YOUR OBJECTIVE: Provide only the number of lines in the records below that contain "best".

[[ STORED DATA open ]]

(** The loop of [buildIssuesCases] over the filtered records; an issue that
    maps to no truth command is only logged. *)
Fixpoint issuesLoop (byKey : JsMap.t TruthCommandRow)
    (bySetCode : JsMap.t (list TruthCommandRow)) (numericSpecs : JsMap.t NumericSpec)
    (records : list IssueRecord) (seen : list DedupeKey) : result (list CertifyCase) :=
  match records with
  | [] => Ok []
  | record :: rest =>
      let key := if Js.truthy_opt (issue_commandKey record)
                 then opt_text (issue_commandKey record) else "" in
      let setCodeRaw := issueSetCodeRaw record in
      let setCode := normalizeCode setCodeRaw in
      let value := issue_value record in
      let dedupeKey := (key, setCode, value) in
      if existsb (dedupe_eqb dedupeKey) seen
      then issuesLoop byKey bySetCode numericSpecs rest seen
      else
        let seen' := dedupeKey :: seen in
        let fromTruth :=
          (* the two fall-back branches and the final warning *)
          match (if Js.truthy key then JsMap.get byKey key else None) with
          | Some row =>
              item <- buildCaseFromTruthRow row from_truth ;;
              later <- issuesLoop byKey bySetCode numericSpecs rest seen' ;;
              Ok (item :: later)
          | None =>
              match setCode with
              | Some code =>
                  match JsMap.get bySetCode code with
                  | Some group =>
                      match group with
                      | row :: _ =>
                          item <- buildCaseFromTruthRow row from_truth ;;
                          later <- issuesLoop byKey bySetCode numericSpecs rest seen' ;;
                          Ok (item :: later)
                      | [] => Throw (TypeError "row")
                      end
                  | None => issuesLoop byKey bySetCode numericSpecs rest seen'
                  end
              | None => issuesLoop byKey bySetCode numericSpecs rest seen'
              end
          end in
        match setCode, value with
        | Some code, Some (Js.Finite q) =>
            match JsMap.get numericSpecs code with
            | Some spec =>
                item <- buildGeneratedNumericCase spec (boundedValue q) generated ;;
                later <- issuesLoop byKey bySetCode numericSpecs rest seen' ;;
                Ok (item :: later)
            | None => fromTruth
            end
        | _, _ => fromTruth
        end
  end.

(** [buildIssuesCases] on the records read from the issues file. *)
Definition buildIssuesCases (issueRecords : list IssueRecord)
    (byKey : JsMap.t TruthCommandRow) (bySetCode : JsMap.t (list TruthCommandRow))
    (numericSpecs : JsMap.t NumericSpec) : result (list CertifyCase) :=
  let filtered := filter isIssue issueRecords in
  cases <- issuesLoop byKey bySetCode numericSpecs filtered [] ;;
  Ok (powerLast cases).

(** ** Semantic parsers *)

Definition failedParse (parsed : option JsObject) (meaning : string) : ParseResult :=
  {| ok := false; parsed := parsed; meaning := meaning; value := None; note := None |}.

Definition parseRangeValue (label : string) (data : list Z) (min max : Z) : ParseResult :=
  match data with
  | [] => failedParse None (label +++ ": missing payload")
  | value :: _ =>
      let ok := (min <=? value) && (value <=? max) in
      {| ok := ok;
         parsed := Some [(label, VNum value)];
         meaning := label +++ "=" +++ Js.of_int value;
         value := Some value;
         note := if ok then None
                 else Some (label +++ " out of range (" +++ Js.of_int value +++ ", expected "
                            +++ Js.of_int min +++ "-" +++ Js.of_int max +++ ")") |}
  end.

Definition parseEnumValue (label : string) (data : list Z) (table : EnumTable) : ParseResult :=
  match data with
  | [] => failedParse None (label +++ ": missing payload")
  | first :: rest =>
      let value :=
        match rest with
        | second :: _ => if (first =? 0x00) && negb (second =? 0x00) then second else first
        | [] => first
        end in
      match enum_get table value with
      | None =>
          {| ok := false;
             parsed := Some [(label, VNum value)];
             meaning := label +++ "=unknown(" +++ Js.of_int value +++ ")";
             value := Some value;
             note := Some (label +++ " value is outside enum set") |}
      | Some text =>
          {| ok := true;
             parsed := Some [(label, VNum value); (label +++ "Text", VStr text)];
             meaning := label +++ "=" +++ text +++ "(" +++ Js.of_int value +++ ")";
             value := Some value;
             note := None |}
      end
  end.

Record HdmiMatch : Type := {
  hm_index : Z;
  hm_len : Z;
  hm_payload : list Z
}.

(** The body of the forward scan of [parseHdmiPresenceFromFrame]. *)
Definition hdmiScanStep (bytes : list Z) (index : Z) : list HdmiMatch :=
  let len := Js.bor (Js.shl (Js.int_of (Js.js_get bytes index)) 8)
                    (Js.int_of (Js.js_get bytes (index + 1))) in
  if negb (Js.get_is bytes (index + 2) 0x00) then []
  else
    let payloadStart := index + 3 in
    let payloadEnd := payloadStart + len in
    if negb (payloadEnd =? Js.len bytes - 1) then []
    else [ {| hm_index := index; hm_len := len;
              hm_payload := Js.slice bytes payloadStart payloadEnd |} ].

Fixpoint hdmiScan (bytes : list Z) (index : Z) (steps : nat) : list HdmiMatch :=
  match steps with
  | O => []
  | S k => hdmiScanStep bytes index ++ hdmiScan bytes (index + 1) k
  end.

(** [items.reduce((best, item) => (item.index > best.index ? item : best))] *)
Definition laterMatch (best item : HdmiMatch) : HdmiMatch :=
  if hm_index best <? hm_index item then item else best.

Definition isFlag (item : Z) : bool := (item =? 0) || (item =? 1).

(** [flags[i] ? 'signal' : 'no-signal'] *)
Definition signalText (flag : option Z) : string :=
  match flag with
  | Some f => if f =? 0 then "no-signal" else "signal"
  | None => "no-signal"
  end.

(** [names.filter((_, index) => flags[index] === 1)] *)
Fixpoint activeInputs (names : list string) (flags : list Z) (index : Z) : list string :=
  match names with
  | [] => []
  | name :: rest =>
      if Js.get_is flags index 1 then name :: activeInputs rest flags (index + 1)
      else activeInputs rest flags (index + 1)
  end.

Definition parseHdmiPresenceFromFrame (bytes : list Z) : ParseResult :=
  let matches := hdmiScan bytes 0 (Z.to_nat (Js.len bytes - 4 + 1)) in
  match matches with
  | [] =>
      failedParse (Some [("raw", VStr (bytesToHex bytes))])
        "hdmiPresence: tail length marker not found"
  | firstMatch :: otherMatches =>
      let len4Matches := filter (fun item => hm_len item =? 4) matches in
      let selected :=
        match len4Matches with
        | first4 :: other4 => fold_left laterMatch other4 first4
        | [] => fold_left laterMatch otherMatches firstMatch
        end in
      if negb (hm_len selected =? 4) then
        failedParse
          (Some [("tailLength", VNum (hm_len selected)); ("payload", VNums (hm_payload selected))])
          ("hdmiPresence payload length=" +++ Js.of_int (hm_len selected) +++ ", expected=4")
      else
        let flags := hm_payload selected in
        if existsb (fun item => negb (isFlag item)) flags then
          {| ok := false;
             parsed := Some [("payload", VNums flags)];
             meaning := "hdmiPresence raw=" +++ Js.join "," (map Js.of_int flags);
             value := None;
             note := Some "Expected each HDMI flag to be 0 or 1" |}
        else
          {| ok := true;
             parsed := Some
               [ ("hdmi1", val_of (Js.js_get flags 0));
                 ("hdmi2", val_of (Js.js_get flags 1));
                 ("hdmi3", val_of (Js.js_get flags 2));
                 ("hdmi4", val_of (Js.js_get flags 3));
                 ("payloadHex", VStr (bytesToHex flags));
                 ("activeInputs",
                  VStrs (activeInputs ["HDMI1"; "HDMI2"; "HDMI3"; "HDMI4"] flags 0)) ];
             meaning :=
               "HDMI1=" +++ signalText (Js.js_get flags 0)
               +++ ", HDMI2=" +++ signalText (Js.js_get flags 1)
               +++ ", HDMI3=" +++ signalText (Js.js_get flags 2)
               +++ ", HDMI4=" +++ signalText (Js.js_get flags 3);
             value := None;
             note := None |}
  end.

(** [{ ok: false, parsed: { raw: data }, meaning: `${what} payload
    length=${data.length}, expected=${expected}`, value: null }] *)
Definition wrongLength (what : string) (data : list Z) (expected : Z) : ParseResult :=
  failedParse (Some [("raw", VNums data)])
    (what +++ " payload length=" +++ Js.of_int (Js.len data) +++ ", expected="
     +++ Js.of_int expected).

Definition hex4 (n : Z) : string := Js.padStart 4 "0" (Js.toUpperCase (Js.toString16 n)).

Definition unknownText (o : option string) : string :=
  match o with Some text => text | None => "unknown" end.

Definition is_none {A : Type} (o : option A) : bool :=
  match o with Some _ => false | None => true end.

Definition parseSleepWake (data : list Z) : ParseResult :=
  match data with
  | [flag] =>
      if flag =? 0x80 then
        {| ok := true;
           parsed := Some [("sleepWakeFlag", VNum flag); ("state", VStr "Awake")];
           meaning := "sleepWake=Awake(0x80)";
           value := Some flag; note := None |}
      else if flag =? 0x00 then
        {| ok := true;
           parsed := Some [("sleepWakeFlag", VNum flag); ("state", VStr "Blackout")];
           meaning := "sleepWake=Blackout(0x00)";
           value := Some flag; note := None |}
      else
        {| ok := false;
           parsed := Some [("sleepWakeFlag", VNum flag)];
           meaning := "sleepWake=unknown(0x"
                      +++ Js.padStart 2 "0" (Js.toUpperCase (Js.toString16 flag)) +++ ")";
           value := Some flag;
           note := Some "Expected 0x80 (awake) or 0x00 (blackout)" |}
  | _ => failedParse None "sleepWake: missing payload"
  end.

Definition parseHdmiPayload (data : list Z) : ParseResult :=
  if negb (Js.len data =? 4) then wrongLength "hdmiPresence" data 4
  else
    let flags := Js.slice data 0 4 in
    if existsb (fun item => negb (isFlag item)) flags then
      {| ok := false;
         parsed := Some [("raw", VNums flags)];
         meaning := "hdmiPresence raw=" +++ Js.join "," (map Js.of_int flags);
         value := None;
         note := Some "Expected each HDMI flag to be 0 or 1" |}
    else
      let flagText (i : Z) : string :=
        match Js.js_get flags i with Some f => Js.of_int f | None => "undefined" end in
      {| ok := true;
         parsed := Some
           [ ("hdmi1", val_of (Js.js_get flags 0));
             ("hdmi2", val_of (Js.js_get flags 1));
             ("hdmi3", val_of (Js.js_get flags 2));
             ("hdmi4", val_of (Js.js_get flags 3)) ];
         meaning := "hdmi1=" +++ flagText 0 +++ " hdmi2=" +++ flagText 1
                    +++ " hdmi3=" +++ flagText 2 +++ " hdmi4=" +++ flagText 3;
         value := None;
         note := None |}.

[[ STORED DATA closed ]]

WRITTEN SOLUTION: 3